*** Opening of Recorded information ***

(* ===== verification/Programs.v ===== *)
(** * What the command line programs ask of their surroundings

    The calls that the programs of src/experiments/ and src/examples/ make: to the terminal, to the
    operating system, to etcd through synchronous stubs (generated code), and to the classes of
    the library, whose members are modelled in the other files. *)

From S2P Require Import Prelude Runtime Etcd RpcPolicies Script.
Open Scope Z_scope.
Open Scope gh_scope.

(** ** Messages that only the programs use *)

Record StatusResponse := { st_member_id : Z; st_leader : Z }.
(** [PutRequest]: a lease of 0 is no lease. *)
Record PutRequest := { pq_key : string; pq_value : string; pq_lease : Z }.
Record CompactionRequest := { cq_revision : Z; cq_physical : bool }.

(** ** Calls *)

Inductive ostream := cout | cerr.
(** What an expression with [<<] writes: text, a message, the [what()] of an exception, an end of line. *)
Inductive piece :=
  | str (s : string)
  | int (z : Z)
  | proto (m : message)
  | proto_compaction (revision : Z)
  | what (e : exn)
  | endl.

(** The log sinks the programs install: they write each line to [std::cerr], all or those above [info]. *)
Inductive sink := log_all | log_above_info.

Inductive signal := SIGINT | SIGTERM.

Inductive effect :=
  (* the terminal *)
  | print (os : ostream) (text : list piece)
  | print_checked (text : list piece)
  | getline
  (* the operating system *)
  | system_clock_now
  | sleep_for (ms : Z)
  | std_signal (sig : signal)
  | interrupted
  (* gRPC and etcd *)
  | CreateChannel (target : string)
  | GetState (channel : Z)
  | Status (channel deadline : Z)
  | LeaseGrant (channel deadline ttl : Z)
  | Txn (channel : Z) (deadline : option Z) (r : TxnRequest)
  | Put (channel : Z) (deadline : option Z) (r : PutRequest)
  | DeleteRange (channel : Z) (deadline : option Z) (key : string)
  | Compact (channel : Z) (r : CompactionRequest)
  | open_watch (channel : Z)
  | stream_Write (r : WatchRequest)
  | stream_Read (old : WatchResponse)
  (* the library *)
  | add_sink (s : sink)
  | make_queue
  | destroy_queue
  | make_session (channel ttl_ms : Z)
  | session_lease_id
  | session_revoke
  | destroy_session
  | make_leader_election (channel : Z) (election_name value : string) (ttl_ms : Z)
  | campaign
  | wait_for (ms : Z)
  | future_get
  | resign
  | destroy_leader_election
  | make_watch_election (channel : Z) (election_name : string)
  | subscribe
  | startup
  | unsubscribe (token : Z)
  | shutdown
  | destroy_watch_election.

(** The answers. [GetState]: whether the channel is ready; [print_checked]: the message of the exception of a
    stream that was told to throw; [stream_Read]: whether it succeeded, and the
    message after it; [interrupted]: the flag that the signal handler sets. *)
#[export] Instance effects : Effects effect := fun q =>
  match q with
  | print _ _ | sleep_for _ | std_signal _ | open_watch _ | add_sink _ => unit
  | print_checked _ => option string
  | getline => string + string
  | system_clock_now | CreateChannel _ | session_lease_id => Z
  | interrupted | GetState _ | stream_Write _ => bool
  | Status _ _ => status * StatusResponse
  | LeaseGrant _ _ _ => status * LeaseGrantResponse
  | Txn _ _ _ => status * TxnResponse
  | Put _ _ _ => status
  | DeleteRange _ _ _ | Compact _ _ => status * Z
  | stream_Read _ => bool * WatchResponse
  | make_queue | make_session _ _ | session_revoke | make_leader_election _ _ _ _ | campaign | resign
  | make_watch_election _ _ | startup | unsubscribe _ | shutdown => outcome unit
  | future_get => outcome bool
  | subscribe => outcome Z
  | wait_for _ => future_status
  | destroy_queue | destroy_session | destroy_leader_election | destroy_watch_election => unit
  end%type.

Section programs.
Context {S : Type}.
#[local] Abbreviation prog := (script effect S).

(** A member of the library: it returns or throws. *)
Definition member {A} (m : prog (outcome A)) : prog A := o ← m; returned o.

Definition std_endl (os : ostream) (text : list piece) : prog unit := ask (print os (text ++ [endl])).

(** Output to [std::cout] after [exceptions(failbit | eofbit)]. *)
Definition cout_checked (text : list piece) : prog unit :=
  failed ← ask (print_checked (text ++ [endl]));
  match failed with
  | Some why => returned (Throw (runtime_error why))
  | None => mret tt
  end.
(** [std::getline(std::cin, input)], which throws at the end of the input. *)
Definition cin_getline : prog string :=
  line ← ask getline;
  match line with
  | inl line => mret line
  | inr why => returned (Throw (runtime_error why))
  end.

(** An exception of the application may be of any type. *)
Definition is_std_exception (e : exn) : bool := match e with app_exception _ => false | _ => true end.

(** [int main(...) try { ... } catch (std::exception const& ex) { ... }]: the exit code. *)
Definition main_try (m : prog Z) : prog Z :=
  script_catch m (fun ex =>
    if is_std_exception ex then
      std_endl cerr [str "std::exception raised: "; what ex];; mret 1
    else returned (Throw ex)).

(** [argv[i]] *)
Definition argv_at (argv : list string) (i : nat) : prog string :=
  match argv !! i with
  | Some a => mret a
  | None => returned (UB "argv read past its end")
  end.

(** [system_clock::now() + 50ms] *)
Definition deadline_50ms : prog Z :=
  t ← ask system_clock_now;
  local (int64 (t + 50 * 1000000)).
End programs.

(** ** Symbolic runs *)

(** One step of a run: what is asked for is answered by the environment, and its answer is not looked at. *)
Ltac wp_step :=
  lazymatch goal with
  | |- wp _ (_ ≫= _) _ _ _ => apply wp_bind
  | |- wp _ (mret _) _ _ _ => apply wp_ret
  | |- wp _ (returned _) _ _ _ => apply wp_returned
  | |- wp _ (local _) _ _ _ => apply wp_local; cbn [get modify gets fst snd]
  | |- wp ?env (ask ?q) ?s ?h ?P => refine (wp_ask env q s h P _)
  | |- wp _ (script_catch _ _) _ _ _ => apply wp_catch
  | |- wp _ (in_scope _ _) _ _ _ => apply wp_scope
  end; cbv beta iota; unfold after; cbn [app].

(** An answer that does not matter. *)
Lemma wp_any {S} (env : environment effect) q (s : S) h (P : S -> history effect -> outcome (answer q) -> Prop) :
  (forall a, P s [answered q a] (Ok a)) -> wp env (ask q) s h P.
Proof. intros HP. apply wp_ask, HP. Qed.
Ltac wp_skip :=
  wp_step;
  lazymatch goal with |- wp ?env (ask ?q) ?s ?h ?P => refine (wp_any env q s h P _) end;
  intros ?; cbv beta iota; unfold after; cbn [app].

Lemma wp_main_try {S} env (m : script effect S Z) (s : S) h (P : S -> history effect -> outcome Z -> Prop) :
  wp env m s h (fun s' new r =>
    match r with
    | Throw e => is_std_exception e = true /\ forall text a, P s' (new ++ [answered (print cerr text) a]) (Ok 1)
    | _ => P s' new r
    end) -> wp env (main_try m) s h P.
Proof.
  intros Hm. unfold main_try, std_endl. wp_step. eapply wp_mono; [exact Hm|].
  intros s' new [c|e|why] Hr; [done| |done]. destruct Hr as [-> Hr]. repeat wp_step. apply Hr.
Qed.

(** A return, or an exception that [main] catches. *)
Definition fine {A} (r : outcome A) : bool :=
  match r with Ok _ => true | Throw e => is_std_exception e | UB _ => false end.

(** The outcome of a program in an environment. *)
Definition exits {S A} (env : environment effect) (m : script effect S A) (s : S) (r : outcome A) : Prop :=
  exists s' new, returns env (m s) [] new (s', r).
Lemma exits_run {S A} n env (m : script effect S A) s r :
  snd <$> (snd <$> run env n (m s) []) = Some r -> exits env m s r.
Proof.
  destruct (run env n (m s) []) as [[h [s' r']]|] eqn:E; [|done]. intros [= ->].
  exists s', h. by apply (run_returns env n).
Qed.

(** A run and what a theorem says of it. *)
Lemma exits_wp {S A} env (m : script effect S A) s r (P : S -> history effect -> outcome A -> Prop) :
  exits env m s r -> wp env m s [] P -> exists s' new, P s' new r.
Proof.
  intros (s1 & h1 & H1) (s2 & h2 & r2 & H2 & HP). cbn [app] in H2.
  destruct (returns_unique env _ _ _ _ _ _ H1 H2) as [-> [= -> ->]]. by exists s2, h2.
Qed.

(** A concrete environment: two members, the second of which leads; etcd accepts everything but the value that must not get through. *)
Definition demo_env : environment effect := fun q =>
  match q with
  | print _ _ | sleep_for _ | std_signal _ | open_watch _ | add_sink _ => fun _ => tt
  | print_checked _ => fun _ => None
  | getline => fun _ => inl ""
  | system_clock_now => fun _ => 1500000000000000000
  | CreateChannel target => fun _ => if bool_decide (target = "a") then 1 else 2
  | session_lease_id => fun _ => 161
  | interrupted => fun _ => true
  | GetState _ => fun _ => false
  | stream_Write _ => fun _ => true
  | Status channel _ => fun _ => (status_OK, {| st_member_id := channel; st_leader := 2 |})
  | LeaseGrant _ _ ttl => fun _ => (status_OK, {| lg_id := 161; lg_ttl := ttl; lg_error := "" |})
  | Txn _ _ _ => fun _ => (status_OK, {| tx_revision := 7; tx_succeeded := true; tx_responses := [] |})
  | Put _ _ r => fun _ =>
      if bool_decide (pq_value r = "node1:2") then Runtime.Status 14 "unavailable" else status_OK
  | DeleteRange _ _ _ => fun _ => (status_OK, 14)
  | Compact _ _ => fun _ => (status_OK, 16)
  | stream_Read _ => fun _ => (true, {| wr_watch_id := 0; wr_created := true; wr_canceled := true;
      wr_compact_revision := 14; wr_events := [{| ev_type := PUT; ev_kv := KeyValue_default;
      ev_prev_kv := KeyValue_default |}] |})
  | make_queue | make_session _ _ | session_revoke | make_leader_election _ _ _ _ | campaign | resign
  | make_watch_election _ _ | startup | unsubscribe _ | shutdown => fun _ => Ok tt
  | future_get => fun _ => Ok true
  | subscribe => fun _ => Ok 1
  | wait_for _ => fun _ => ready
  | destroy_queue | destroy_session | destroy_leader_election | destroy_watch_election => fun _ => tt
  end.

*** Close of Recorded information ***

▶ What the task requires
From the line holding "add_sink _ => unit" to the line holding "bool * WatchResponse", inclusive, restate each line above exactly as written.

▶ Response to the exercise
  | print _ _ | sleep_for _ | std_signal _ | open_watch _ | add_sink _ => unit
  | print_checked _ => option string
  | getline => string + string
  | system_clock_now | CreateChannel _ | session_lease_id => Z
  | interrupted | GetState _ | stream_Write _ => bool
  | Status _ _ => status * StatusResponse
  | LeaseGrant _ _ _ => status * LeaseGrantResponse
  | Txn _ _ _ => status * TxnResponse
  | Put _ _ _ => status
  | DeleteRange _ _ _ | Compact _ _ => status * Z
  | stream_Read _ => bool * WatchResponse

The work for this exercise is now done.